Protected Forests in Zimbabwe

Mafungautsi State Forest is a protected forest located in Gokwe South District, Midlands Province, Zimbabwe. It is the third largest indigenous State forest in Zimbabwe, covering approximately 82,100 hectares

==History==
The Mafungautsi State Forest, which does not encompass the whole of the Mapfungautsi Plateau (locally perceived as Mapfungautsi Mountains by easterly lowland communities), was demarcated as a State forest in 1953 (101,000 ha).
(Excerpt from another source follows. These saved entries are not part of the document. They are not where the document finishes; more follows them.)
(* ===== verification/CronProps.v ===== *)
(** The cron store as a transition system: every database reachable by its
    operations satisfies the invariant, stale workers are fenced off, and a
    delivery mark stays. *)

From S2P Require Import Prelude PyValue Timestamps PyText Schedule CronTables CronStore CronInv CronSteps CronKeeps.
From Stdlib Require Import Ascii.

Local Open Scope Z_scope.

(** The operations; [OpTasks] is the task service registering the jobs of its
    tasks. *)
Inductive cron_op : Type :=
| OpAdd (a : NewCronJob)
| OpEnable (job_id : string) (enabled cancel_queued : bool) (next_due : option string)
| OpDelete (job_id : string)
| OpPayload (job_id : string) (payload : pyval)
| OpUpdateTask (job_id instruction : string) (schedule : pyval) (expected : string)
| OpTriggerTask (job_id : string)
| OpTrigger (job_id : string) (due_at lease_owner : option string) (ttl : Z)
| OpEnqueue (daemon_id : string) (ttl max_jobs : Z) (now : option string)
| OpAcquire (daemon_id : string) (ttl limit : Z) (now : option string)
| OpRenew (run_id daemon_id : string) (attempts ttl : Z) (now : option string)
| OpFinish (run_id : string) (o : RunOutcome) (daemon_id : option string) (attempts : option Z) (now : option string)
| OpRetry (run_id : string) (error : dict) (daemon_id : option string) (attempts : option Z) (now : option string)
| OpRecover (now : option string) (limit : Z)
| OpMark (run_id target : string) (daemon_id : option string) (attempts : option Z)
| OpUnmark (run_id target : string) (daemon_id : option string) (attempts : option Z)
| OpDeleteOld (before : string)
| OpDeleteTerminal (job_id : string)
| OpGetControl
| OpSetControl (paused : bool) (reason : option string) (actor expected : string)
| OpTasks (ids : option (list string)).

Section props.
Context {Env : PyEnv} {Sched : ScheduleEnv}.

Definition set_tasks (ids : option (list string)) (w : CronWorld) : CronWorld :=
  {| cron_jobs := cron_jobs w; cron_runs := cron_runs w; scheduler_control := scheduler_control w;
     cron_scope_state := cron_scope_state w; scheduled_tasks := ids; cron_ticks := cron_ticks w;
     cron_uuids := cron_uuids w |}.

(** The database after an operation, whether it returned or raised. *)
Definition cron_exec (op : cron_op) (w : CronWorld) : CronWorld :=
  match op with
  | OpAdd a => (add_cron_job a w).1
  | OpEnable jid b c o => (set_cron_job_enabled jid b c o w).1
  | OpDelete jid => (delete_cron_job jid w).1
  | OpPayload jid v => (replace_cron_job_payload jid v w).1
  | OpUpdateTask jid m s e => (update_task_cron_job jid m s e w).1
  | OpTriggerTask jid => (trigger_task_run_now jid w).1
  | OpTrigger jid due o ttl => (trigger_cron_run jid due o ttl w).1
  | OpEnqueue d ttl n now => (enqueue_due_cron_runs d ttl n now w).1
  | OpAcquire d ttl n now => (acquire_cron_runs d ttl n now w).1
  | OpRenew rid d n ttl now => (renew_cron_run_lease rid d n ttl now w).1
  | OpFinish rid o d n now => (finish_cron_run rid o d n now w).1
  | OpRetry rid e d n now => (retry_cron_run rid e d n now w).1
  | OpRecover now limit => (recover_expired_cron_runs now limit w).1
  | OpMark rid t d n => (mark_cron_delivery_target rid t d n w).1
  | OpUnmark rid t d n => (unmark_cron_delivery_target rid t d n w).1
  | OpDeleteOld b => (delete_old_cron_runs b w).1
  | OpDeleteTerminal jid => (delete_terminal_cron_runs jid w).1
  | OpGetControl => (get_cron_scheduler_control w).1
  | OpSetControl b r a e => (set_cron_scheduler_control b r a e w).1
  | OpTasks ids => set_tasks ids w
  end.
Definition cron_trace (ops : list cron_op) (w : CronWorld) : CronWorld :=
  foldl (λ w op, cron_exec op w) w ops.

Definition cron_empty : CronWorld :=
  {| cron_jobs := []; cron_runs := []; scheduler_control := None; cron_scope_state := ∅;
     scheduled_tasks := None; cron_ticks := 0; cron_uuids := 0 |}.

Inductive cron_reachable : CronWorld → Prop :=
| cron_reach_init : cron_reachable cron_empty
| cron_reach_step w op : cron_reachable w → cron_reachable (cron_exec op w).

(** ** Stable predicates are invariants *)

Definition not_unmark (op : cron_op) : Prop := match op with OpUnmark _ _ _ _ => False | _ => True end.

Lemma exec_keeps P Q (HP : stable P Q) op w :
  ids_plain → not_unmark op → P w → P (cron_exec op w).
Proof.
  intros Hids Hop Hw. destruct op; simpl in *; try done.
  - by apply (keeps_add_job P Q HP).
  - by apply (keeps_set_enabled P Q HP).
  - by apply (keeps_delete_cron_job P Q HP).
  - by apply (keeps_replace_payload P Q HP).
  - by apply (keeps_update_task P Q HP).
  - by apply (keeps_trigger_task P Q HP).
  - by apply (keeps_trigger_run P Q HP).
  - by apply (keeps_enqueue P Q HP).
  - by apply (keeps_acquire P Q HP).
  - by apply (keeps_renew P Q HP).
  - by apply (keeps_finish P Q HP).
  - by apply (keeps_retry P Q HP).
  - by apply (keeps_recover_expired P Q HP).
  - by apply (keeps_mark P Q HP).
  - by apply (keeps_delete_old P Q HP).
  - by apply (keeps_delete_terminal P Q HP).
  - by apply (keeps_get_control P Q HP).
  - by apply (keeps_set_scheduler P Q HP).
  - by apply (st_aux _ _ HP w).
Qed.

Lemma trace_keeps P Q (HP : stable P Q) ops w :
  ids_plain → Forall not_unmark ops → P w → P (cron_trace ops w).
Proof.
  intros Hids Hops. revert w. induction Hops as [|op ops Hop Hops IH]; intros w Hw; simpl; [done|].
  apply IH. by eapply exec_keeps.
Qed.

Lemma cron_inv_stable : stable cron_inv (λ _, True).
Proof.
  constructor; unfold cron_inv; try done.
  - intros w w' Hc Hr _. by rewrite Hc, Hr.
  - intros w p Hw _. by apply cron_ok_delete_runs.
  - intros w jid Hw. unfold cores. simpl.
    replace (map jcore (List.filter (λ j, negb (has_job_id jid j)) (cron_jobs w)))
      with (List.filter (λ c, negb (String.eqb (jc_id c) jid)) (map jcore (cron_jobs w))).
    + by apply cron_ok_delete_job.
    + clear Hw. induction (cron_jobs w) as [|j l IH]; simpl; [done|].
      unfold has_job_id at 1. destruct (String.eqb (j_job_id j) jid); simpl; [done|by f_equal].
  - intros w j Hw Hnew Hok. unfold cores. simpl. rewrite map_app. apply cron_ok_add_job; try done.
    change (map jcore (cron_jobs w)) with (cores w). simpl. by rewrite <-job_row_core, Hnew.
  - intros w r n Hw _ _ _ H1 H2 H3 H4. by apply cron_ok_insert.
  - intros w p f Hw Hf. apply cron_ok_update; [done|]. intros r Hr Hp. by destruct (Hf r Hr Hp).
  - intros w rid owner lease now Hw Hfree. by apply cron_ok_start.
Qed.

(** [unmark] changes the delivery targets of runs only. *)
Lemma unmark_runs rid t d n w :
  let w' := (unmark_cron_delivery_target rid t d n w).1 in
  cores w' = cores w ∧ cron_uuids w' = cron_uuids w ∧
  ∃ p ts now, cron_runs w' = update_where p (run_targets ts now) (cron_runs w).
Proof.
  assert (∀ u v, cron_runs u = update_where (λ _, false) (run_targets [] "") (cron_runs u) ∧
    (cron_runs v = cron_runs u → cron_runs v = update_where (λ _, false) (run_targets [] "") (cron_runs u))) as Hid.
  { intros u v. rewrite update_where_id by done. by split. }
  cbv zeta. unfold unmark_cron_delivery_target, edit_delivery_targets, fence_of, cron_tx, transaction,
    cron_value_error, find_run. munfold.
  repeat (case_match; simplify_eq/=);
    try (split_and!; [done|done|]; eexists (λ _, false), [], ""; by apply Hid).
  all: split_and!; [done|done|]; eexists _, _, _; reflexivity.
Qed.

Lemma targets_stays cs r ts now : run_ok cs r → stays cs r (run_targets ts now r).
Proof. intros H. repeat split; try done; apply H. Qed.

Lemma reachable_inv w : ids_plain → cron_reachable w → cron_inv w.
Proof.
  intros Hids. induction 1 as [|w op _ IH].
  - constructor; simpl; try done; try apply NoDup_nil_2; try constructor.
    + intros r1 r2 jid H. by apply elem_of_nil in H.
    + intros r1 r2 c1 c2 k H. by apply elem_of_nil in H.
  - destruct op; try by eapply (exec_keeps _ _ cron_inv_stable).
    simpl. destruct (unmark_runs run_id target daemon_id attempts w) as (E1 & _ & p & ts & now & E2).
    unfold cron_inv. rewrite E1, E2. apply cron_ok_update; [done|]. intros r Hr _.
    apply targets_stays. by apply inv_run_ok.
Qed.

(** ** Starts *)

(** The runs that an operation hands out to a daemon as started. *)
Definition handed_out (op : cron_op) (w : CronWorld) : list string :=
  match op with
  | OpAcquire d ttl n now =>
      match (acquire_cron_runs d ttl n now w).2 with Ok l => map r_run_id l | Raise _ => [] end
  | _ => []
  end.
Definition is_id (rid : string) (i : string) : bool := String.eqb i rid.
(** How often run [rid] is handed out along the operations. *)
Fixpoint starts (rid : string) (ops : list cron_op) (w : CronWorld) : nat :=
  match ops with
  | [] => 0
  | op :: ops' => count_where (is_id rid) (handed_out op w) + starts rid ops' (cron_exec op w)
  end.
Lemma has_run_same {A} r (m : CM A) : (∀ w, cron_runs (m w).1 = cron_runs w) → keeps (has_run r) m.
Proof. intros H w Hw. unfold has_run. by rewrite H. Qed.
Lemma has_run_update r p f : p r = false → keeps (has_run r) (update_runs p f).
Proof. intros Hp w Hw. unfold has_run. simpl. apply update_where_elem. exists r. auto. Qed.
Lemma has_run_insert r b q : keeps (has_run r) (insert_run b q).
Proof.
  intros w Hw. unfold has_run. destruct (insert_cases b q w) as [-> | ->]; [done|].
  simpl. apply elem_of_app. by left.
Qed.
Lemma has_run_tx {A} r (m : CM A) : keeps (has_run r) m → keeps (has_run r) (cron_tx m).
Proof. intros Hm w Hw. specialize (Hm w Hw). unfold cron_tx, transaction. by destruct (m w) as [w' [a|e]]. Qed.
Lemma has_run_now r o : keeps (has_run r) (now_or o).
Proof. apply has_run_same. intros w. unfold now_or. by case_match. Qed.

Ltac has_run_tac := repeat first
  [ apply keeps_ret | apply keeps_raise | apply keeps_gets | apply keeps_lift | apply has_run_now
  | apply has_run_insert | apply has_run_tx | apply keeps_required
  | match goal with
    | |- keeps _ utc_now => apply has_run_same; intros ?; reflexivity
    | |- keeps _ new_id => apply has_run_same; intros ?; reflexivity
    | |- keeps _ (update_jobs _ _) => apply has_run_same; intros ?; reflexivity
    | |- keeps _ (mbind _ get_world) => apply keeps_get_any; intros ?
    | |- keeps _ (mbind _ _) => apply keeps_then; [|intros ?]
    | |- keeps _ (for_each _ _) => apply keeps_for_each; intros ? ?
    | |- keeps _ (match ?x with _ => _ end) => destruct x eqn:?
    end
  | progress cbv zeta ].
(* ===== verification/CronWorker.v ===== *)
(** The scheduler's use of the cron store
    ([modules/task/scheduling/coordination.py]): recovering and acquiring runs,
    persisting outcomes and delivering results, written against the store
    protocol ([interfaces.py]) as a type class; the theorems about deliveries use
    the laws of the protocol, which the cron store satisfies. *)

From S2P Require Import Prelude PyValue Timestamps PyText Schedule CronTables CronStore CronInv CronSteps CronKeeps CronProps.
From Stdlib Require Import Ascii.

Local Open Scope Z_scope.

(** ** The protocol *)

Abbreviation SM S A := (M S cron_exn A).

(** The methods of [CronStoreProtocol] these functions call. *)
Class CronStoreProtocol (S : Type) := {
  p_recover : SM S (list dict);
  p_control : SM S SchedulerControl;
  p_enqueue : string → Z → Z → SM S (list CronRun);
  p_acquire : string → Z → Z → SM S (list CronRun);
  p_retry : string → dict → string → Z → SM S (option CronRun);
  p_finish : string → RunOutcome → string → Z → SM S (option CronRun);
  p_renew : string → string → Z → Z → SM S bool;
  p_mark : string → string → string → Z → SM S bool;
}.

(** The store, the events emitted and the deliveries handed to the handler. *)
Record WorkerWorld (S : Type) := mkWorker {
  w_store : S;
  w_events : list (string * dict);
  w_handed : list (string * string);
}.
Arguments mkWorker {S}.
Arguments w_store {S}.
Arguments w_events {S}.
Arguments w_handed {S}.
Abbreviation WM S A := (M (WorkerWorld S) cron_exn A).

(** A delivery takes no lock over its calls, so it is a sequence of steps between which
    other parties use the store: a call of the store, an event, and the call of
    the handler. *)
Inductive steps (S A : Type) : Type :=
| Return (a : A)
| Throw (e : cron_exn)
| CallStore (m : SM S bool) (k : result cron_exn bool → steps S A)
| EmitEvent (event_type : string) (details : dict) (k : steps S A)
| CallHandler (run_id marker : string) (k : steps S A).
Arguments Return {S A}.
Arguments Throw {S A}.
Arguments CallStore {S A}.
Arguments EmitEvent {S A}.
Arguments CallHandler {S A}.
Section steps.
Context {S : Type}.
#[export] Instance steps_ret : MRet (steps S) := λ A, Return.
#[export] Instance steps_bind : MBind (steps S) := λ A B f,
  fix go (p : steps S A) : steps S B :=
    match p with
    | Return a => f a
    | Throw e => Throw e
    | CallStore m k => CallStore m (λ r, go (k r))
    | EmitEvent e d k => EmitEvent e d (go k)
    | CallHandler r t k => CallHandler r t (go k)
    end.
Definition throw {A} (e : cron_exn) : steps S A := Throw e.
(** [try: p except Exception as exc: h exc] *)
Fixpoint try_except {A} (p : steps S A) (h : cron_exn → steps S A) : steps S A :=
  match p with
  | Return a => Return a
  | Throw e => h e
  | CallStore m k => CallStore m (λ r, try_except (k r) h)
  | EmitEvent e d k => EmitEvent e d (try_except k h)
  | CallHandler r t k => CallHandler r t (try_except k h)
  end.
Definition on_steps (m : SM S bool) : steps S bool :=
  CallStore m (λ r, match r with Ok b => Return b | Raise e => Throw e end).
Definition emit_step (event_type : string) (details : dict) : steps S () := EmitEvent event_type details (Return ()).
Definition hand_step (run_id marker : string) : steps S () := CallHandler run_id marker (Return ()).

(** One step: the world after it and what is left. *)
Definition step_once {A} (p : steps S A) (w : WorkerWorld S) : WorkerWorld S * steps S A :=
  match p with
  | Return _ | Throw _ => (w, p)
  | CallStore m k => let '(s', r) := m (w_store w) in (mkWorker s' (w_events w) (w_handed w), k r)
  | EmitEvent e d k => (mkWorker (w_store w) (w_events w ++ [(e, d)]) (w_handed w), k)
  | CallHandler r t k => (mkWorker (w_store w) (w_events w) (w_handed w ++ [(r, t)]), k)
  end.
(** All steps, without others between them. *)
Fixpoint run_steps {A} (p : steps S A) (w : WorkerWorld S) : WorkerWorld S * result cron_exn A :=
  match p with
  | Return a => (w, Ok a)
  | Throw e => (w, Raise e)
  | CallStore m k => let '(s', r) := m (w_store w) in run_steps (k r) (mkWorker s' (w_events w) (w_handed w))
  | EmitEvent e d k => run_steps k (mkWorker (w_store w) (w_events w ++ [(e, d)]) (w_handed w))
  | CallHandler r t k => run_steps k (mkWorker (w_store w) (w_events w) (w_handed w ++ [(r, t)]))
  end.
End steps.

Section worker.
Context {S : Type} {Store : CronStoreProtocol S}.

Definition on_store {A} (m : SM S A) : WM S A := λ w,
  let '(s', r) := m (w_store w) in (mkWorker s' (w_events w) (w_handed w), r).
Definition emit (event_type : string) (details : dict) : WM S () :=
  modify (λ w, mkWorker (w_store w) (w_events w ++ [(event_type, details)]) (w_handed w)).

Definition py_exn_text (e : py_exn) : string :=
  match e with PyValueError m | PyTypeError m | PyOverflowError m => m end.
Definition cron_exn_text (e : cron_exn) : string :=
  match e with
  | CronPy e => py_exn_text e
  | TaskControlError _ m _ | CronRuntimeError m | IntegrityError m => m
  end.

Fixpoint emit_all (items : list dict) : WM S () :=
  match items with
  | [] => mret ()
  | item :: rest =>
      _ ← emit (if py_eq (dget_none item "state") (PStr "failed")
                then "cron.run.retry_exhausted" else "cron.run.lease_recovered") item;
      emit_all rest
  end.

Definition recover_and_acquire_cron_runs (daemon_id : string) (lease_ttl_seconds capacity : Z)
    (can_start_background_work : bool) : WM S (list CronRun) :=
  recovered ← on_store p_recover;
  _ ← emit_all recovered;
  control ← on_store p_control;
  if c_paused control then
    _ ← emit "cron.scheduler.paused"
          [("reason", opt_str (c_reason control)); ("actor", opt_str (c_actor control));
           ("updated_at", PStr (c_updated_at control))];
    mret []
  else
    _ ← on_store (p_enqueue daemon_id lease_ttl_seconds (Z.max 1 (capacity * 2)));
    if negb can_start_background_work then
      _ ← emit "cron.scheduler.foreground_deferred" [("capacity", PInt capacity)];
      mret []
    else on_store (p_acquire daemon_id lease_ttl_seconds capacity).

Definition fence_rejected (run_id job_id daemon_id : string) (expected_attempts : Z) : WM S string :=
  _ ← emit "cron.run.fence_rejected"
        [("run_id", PStr run_id); ("job_id", PStr job_id); ("daemon_id", PStr daemon_id);
         ("attempts", PInt expected_attempts)];
  mret "lease_lost".

Definition persist_cron_run_outcome (run_id job_id state summary : string)
    (artifact_refs : list pyval) (output : dict) (error : option dict)
    (isolated_session_id : option string) (daemon_id : string) (expected_attempts : Z) : WM S string :=
  match (match error with
         | Some e => match dget e "retryable" with Some (PBool true) => Some e | _ => None end
         | None => None
         end) with
  | Some e =>
      retried ← on_store (p_retry run_id e daemon_id expected_attempts);
      match retried with
      | Some r =>
          let persisted_state := if truthy (r_state r) then r_state r else state in
          _ ← emit (if String.eqb persisted_state "queued"
                    then "cron.run.retry_scheduled" else "cron.run.retry_exhausted")
                [("run_id", PStr run_id); ("job_id", PStr job_id); ("attempts", PInt (r_attempts r));
                 ("available_at", opt_str (r_available_at r)); ("error", default PNone (r_error r))];
          mret persisted_state
      | None => fence_rejected run_id job_id daemon_id expected_attempts
      end
  | None =>
      finished ← on_store (p_finish run_id
        {| o_state := state; o_summary := if truthy summary then Some summary else None;
           o_artifact_refs := Some artifact_refs; o_error := error; o_output := Some output;
           o_isolated_session_id := isolated_session_id |} daemon_id expected_attempts);
      match finished with
      | Some _ => mret state
      | None => fence_rejected run_id job_id daemon_id expected_attempts
      end
  end.

Definition TASK_DELIVERY_ERROR_MESSAGE_LIMIT : nat := 500.

(** What an execution returned, as far as deliveries read it. *)
Record CronExecutionResult := { x_summary : string; x_output : dict }.
(** A delivery handler either returns or raises with a message. *)
Abbreviation handler := (string → string → dict → dict → CronExecutionResult → result string ()).

Definition delivery_outcome (state mode : string) (targets : list string) : dict :=
  [("state", PStr state); ("mode", PStr mode); ("targets", PList (PStr <$> targets))].

Definition watch_quiet (payload : pyval) (output : dict) : bool :=
  match payload with
  | PDict p => match dget p "_openminion_watch" with
               | Some (PDict _) => negb (py_truthy (default (PBool false) (dget output "watch_delivery_requested")))
               | _ => false
               end
  | _ => false
  end.

Definition deliver_cron_run (job run : dict) (res : CronExecutionResult) (delivery_handler : option handler)
    (daemon_id : string) (expected_attempts lease_ttl_seconds : Z) : steps S dict :=
  let payload := default (PDict []) (dget job "payload") in
  let delivery := match dget job "delivery" with Some (PDict d) => d | _ => [] end in
  let mode := let m := py_strip (py_str (py_or (default (PStr "none") (dget delivery "mode")) (PStr "none"))) in
              if truthy m then m else "none" in
  if watch_quiet payload (x_output res) || String.eqb mode "none"
     || String.eqb mode "webhook" && negb (truthy (py_strip (x_summary res)))
  then mret (delivery_outcome "not_requested" mode [])
  else
    let to_value := str_or_blank (default (PStr "") (dget delivery "to")) in
    let marker := mode +:+ ":" +:+ (if truthy to_value then to_value
                                    else str_or_blank (default (PStr "") (dget delivery "channel"))) in
    let run_id := match dget run "run_id" with Some v => py_str v | None => "" end in
    let seen := [("run_id", dget_none run "run_id"); ("target", PStr marker)] in
    try_except
      (match delivery_handler with
       | None => throw (CronRuntimeError ("delivery mode '" +:+ mode +:+
                   "' is configured but no delivery handler is installed"))
       | Some h =>
           if negb (truthy to_value) && str_in mode ["announce"; "webhook"]
           then throw (CronRuntimeError "delivery target is required")
           else
             lease_is_current ← on_steps (p_renew run_id daemon_id expected_attempts lease_ttl_seconds);
             if negb lease_is_current then
               _ ← emit_step "cron.delivery.fence_rejected" seen;
               mret (delivery_outcome "not_requested" mode [])
             else
               marked ← on_steps (p_mark run_id marker daemon_id expected_attempts);
               if negb marked then
                 _ ← emit_step "cron.delivery.ambiguous" seen;
                 mret (delivery_outcome "ambiguous" mode [marker])
               else
                 _ ← hand_step run_id marker;
                 _ ← match h mode to_value job run res with
                     | Ok u => mret u
                     | Raise m => throw (CronRuntimeError m)
                     end;
                 _ ← emit_step "cron.delivery.succeeded"
                       [("run_id", dget_none run "run_id"); ("job_id", dget_none job "job_id");
                        ("mode", PStr mode); ("target", PStr marker)];
                 mret (delivery_outcome "succeeded" mode [marker])
       end)
      (λ exc,
        let error := PDict [("code", PStr "cron_delivery_failed");
          ("message", PStr (String.substring 0 TASK_DELIVERY_ERROR_MESSAGE_LIMIT (cron_exn_text exc)))] in
        _ ← emit_step "cron.delivery.failed"
              [("run_id", dget_none run "run_id"); ("job_id", dget_none job "job_id");
               ("mode", PStr mode); ("target", PStr marker);
               ("best_effort", PBool (py_truthy (default (PBool false) (dget delivery "best_effort"))));
               ("error", error)];
        mret (delivery_outcome "failed" mode [] ++ [("error", error)])).
End worker.

(** ** Scheduler readiness *)

Definition _SCHEDULER_STATUS_COMMAND : string := "openminion service status cron".

Definition find_scheduler (components : list pyval) : option dict :=
  let kind item := match dget_none item "component" with
                   | PDict c => dget_none c "component_kind"
                   | _ => PNone
                   end in
  head (omap (λ v, match v with
                   | PDict item => if py_eq (kind item) (PStr "cron_scheduler") then Some item else None
                   | _ => None
                   end) components).

Definition scheduler_readiness_from_health (health_payload : dict) (reachable : bool)
    (identity_matches : option bool) : dict :=
  let '(state, reason, heartbeat) :=
    if negb reachable then ("unreachable", PStr "daemon_unreachable", PNone)
    else match identity_matches with
    | Some false => ("degraded", PStr "daemon_identity_mismatch", PNone)
    | None => ("unknown", PStr "daemon_identity_unavailable", PNone)
    | Some true =>
        match dget_none health_payload "normalized_health_snapshot" with
        | PDict snapshot =>
            match dget snapshot "components" with
            | None => ("unknown", PStr "health_snapshot_unavailable", PNone)
            | Some comps =>
                match find_scheduler (match comps with PList l => l | _ => [] end) with
                | None => ("degraded", PStr "scheduler_not_attached", PNone)
                | Some scheduler =>
                    let readiness := py_str (py_or (dget_none scheduler "readiness") (PStr "unknown")) in
                    let heartbeat := dget_none scheduler "last_heartbeat_at" in
                    if String.eqb readiness "ready" && py_truthy heartbeat
                    then ("ready", PNone, heartbeat)
                    else if String.eqb readiness "ready"
                    then ("unknown", PStr "scheduler_heartbeat_unavailable", heartbeat)
                    else ("degraded", dget_none scheduler "status_message", heartbeat)
                end
            end
        | _ => ("unknown", PStr "health_snapshot_unavailable", PNone)
        end
    end in
  let base := [("state", PStr state); ("hosted_by", PStr "daemon"); ("reason", reason)] in
  let base := if py_truthy heartbeat then base ++ [("last_heartbeat_at", heartbeat)] else base in
  if String.eqb state "ready" then base
  else base ++ [("check_command", PStr _SCHEDULER_STATUS_COMMAND)].
Definition consume_pair_token (channel token consumer_account_id consumer_chat_key : string)
    (hash_pepper : option string) : CPM ConsumeResult :=
  let normalized_channel := stripped channel in
  let hashed := token_hash token hash_pepper in
  now ← now_ts;
  cp_tx (
    w ← get_world;
    match List.find (is_token hashed normalized_channel) (pair_tokens w) with
    | None => mret (_pair_token_failure "invalid_token" (str_take 4 token) hashed)
    | Some row =>
        let token_hint := str_or (Some (t_hint row)) (str_take 4 token) in
        match t_used_at row with
        | Some _ => mret (_pair_token_failure "already_used" token_hint hashed)
        | None =>
            if t_expires_at row <? now
            then mret (_pair_token_failure "expired_token" token_hint hashed)
            else
              let mismatch := _pair_expected_mismatch row consumer_account_id consumer_chat_key in
              if truthy mismatch then mret (_pair_token_failure mismatch token_hint hashed)
              else
                changed ← update_tokens (token_usable hashed normalized_channel now)
                            (token_use now consumer_account_id consumer_chat_key);
                if negb (changed =? 1)%nat
                then mret (_pair_token_failure "token_race" (str_take 4 token) hashed)
                else mret {| c_ok := true; c_reason := "paired"; c_token_hint := token_hint;
                             c_token_hash_prefix := str_take 12 hashed;
                             c_scopes := stripped_nonblank (t_scopes row) |}
        end
    end).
However, in 1972, the north-eastern part of the forest was reclassified as a communal area, and some parts of the southern area were gazetted, reducing the forest's size .

==Ecology==
Mafungautsi State Forest is a crucial watershed for the Sengwa-Mbumbusi, Lutope, and Ngondoma River system, which flow into the Sanyati river and eventually the Zambezi river. The forest is home to teak and mahogany tree species, but these are at risk due to deforestation and poaching.

==Conservation==
The State Forest lies largely west of the Kwekwe-Gokwe Highway, starting from Chemagora T-Junction and stretching westward. In contrast, the plateau's more scenic side is situated east of the highway.
Mapfungautsi State Forest is managed by the Forestry Commission, a central government body responsible for enforcing regulations and making arrests. However, the commission has faced challenges in driving out invaders, with reports of political interference hindering efforts to apprehend intruders.

==Threats==
Mafungautsi State Forest faces significant threats from deforestation, with an estimated rate of 1.5% per year, three times the estimated average over the period 1999-2010.